Sunday, 26 July 2009

Econet ...

More on my econet blues.

I've now got a stable econet running with two Model Bs and two Master 128s. Wahay!

It seems that the network socket boxes I made myself some 25+ years ago were misbehaving. There was no strain relief on the cables, so some of the messing about recently tugged the cables, and introduced a short inside one of them. I guess all the dried out sellotape inside wasn't enough to insulate them any more!

So, one problem down. I've got a working econet between the Beebs. But the lot still goes down as soon as I plug the a5000 into it. Station not listening. Sigh.

Interesingly, with the A5000 powered off, the econet runs fine. If I set *Stations running repeatedly and power up the A5000, I get a valid reply from it, briefly, before it actually starts booting up, but as soon as it does, the econet dies.

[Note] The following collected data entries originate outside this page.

(** X21. The children of a written line.  When [to_altoxml_string] writes
    a line, the [TextLine] element holds one [String] element per word of
    the transcription, in order and with the word as [CONTENT], and one
    [SP] element between two consecutive words: none before the first
    word and none after the last.  A transcription of white space only
    gives a [TextLine] without children. *)
Theorem line_children_alternate (line : TextLine.t) (els : list Element) :
  has_text line = true ->
  line_to_alto force_align get_crop_inputs to_column line = Ok els ->
  exists el,
    els = [el]
    /\ tag el = "TextLine"
    /\ (fun e => (tag e, get e "CONTENT")) <$> children el
       = strings_and_spaces
           (split_ws (default "" (TextLine.transcription line))).
Proof.
  unfold AltoWrite.line_to_alto, has_text.
  destruct (TextLine.transcription line) as [[|c t]|]; [done| |done].
  intros _.
  repeat (match goal with
          | |- (?m ≫= _) = Ok _ -> _ =>
              destruct m as [?|] eqn:?; [cbn [mbind res_bind]|done]
          | |- (let '(_, _) := ?p in _) = Ok _ -> _ => destruct p
          end).
  intros [= <-]. eexists. split; [done|]. split; [done|].
  cbn [children default].
  match goal with
  | H : words_to_alto _ _ _ _ _ _ _ _ = Ok _ |- _ =>
      apply words_to_alto_children in H; [done|simpl; lia]
  end.
Qed.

I've also tried running netmonitor as I connect the A5000, and it seems that it's throwing all sorts of junk onto the lines. It doesn't look like valid packets, just garbage, enough to crash netmonitor, but it's something to investigate. Since I've now tried multiple econet modules, and the only thing between the module and the econet cabling is L8, I'm going to try bypassing that (the Masters don't have this, so it can't be essential, since they use the same econet modules) and see what happens...

Wish me luck!

Edit: 30th July. I made a little adapter to plug onto the pins on the bottom of the econet module rather than allowing it to mate with the motherboard, bringing out the connections to a DIN, so bypassing L8. Made no difference. Damn.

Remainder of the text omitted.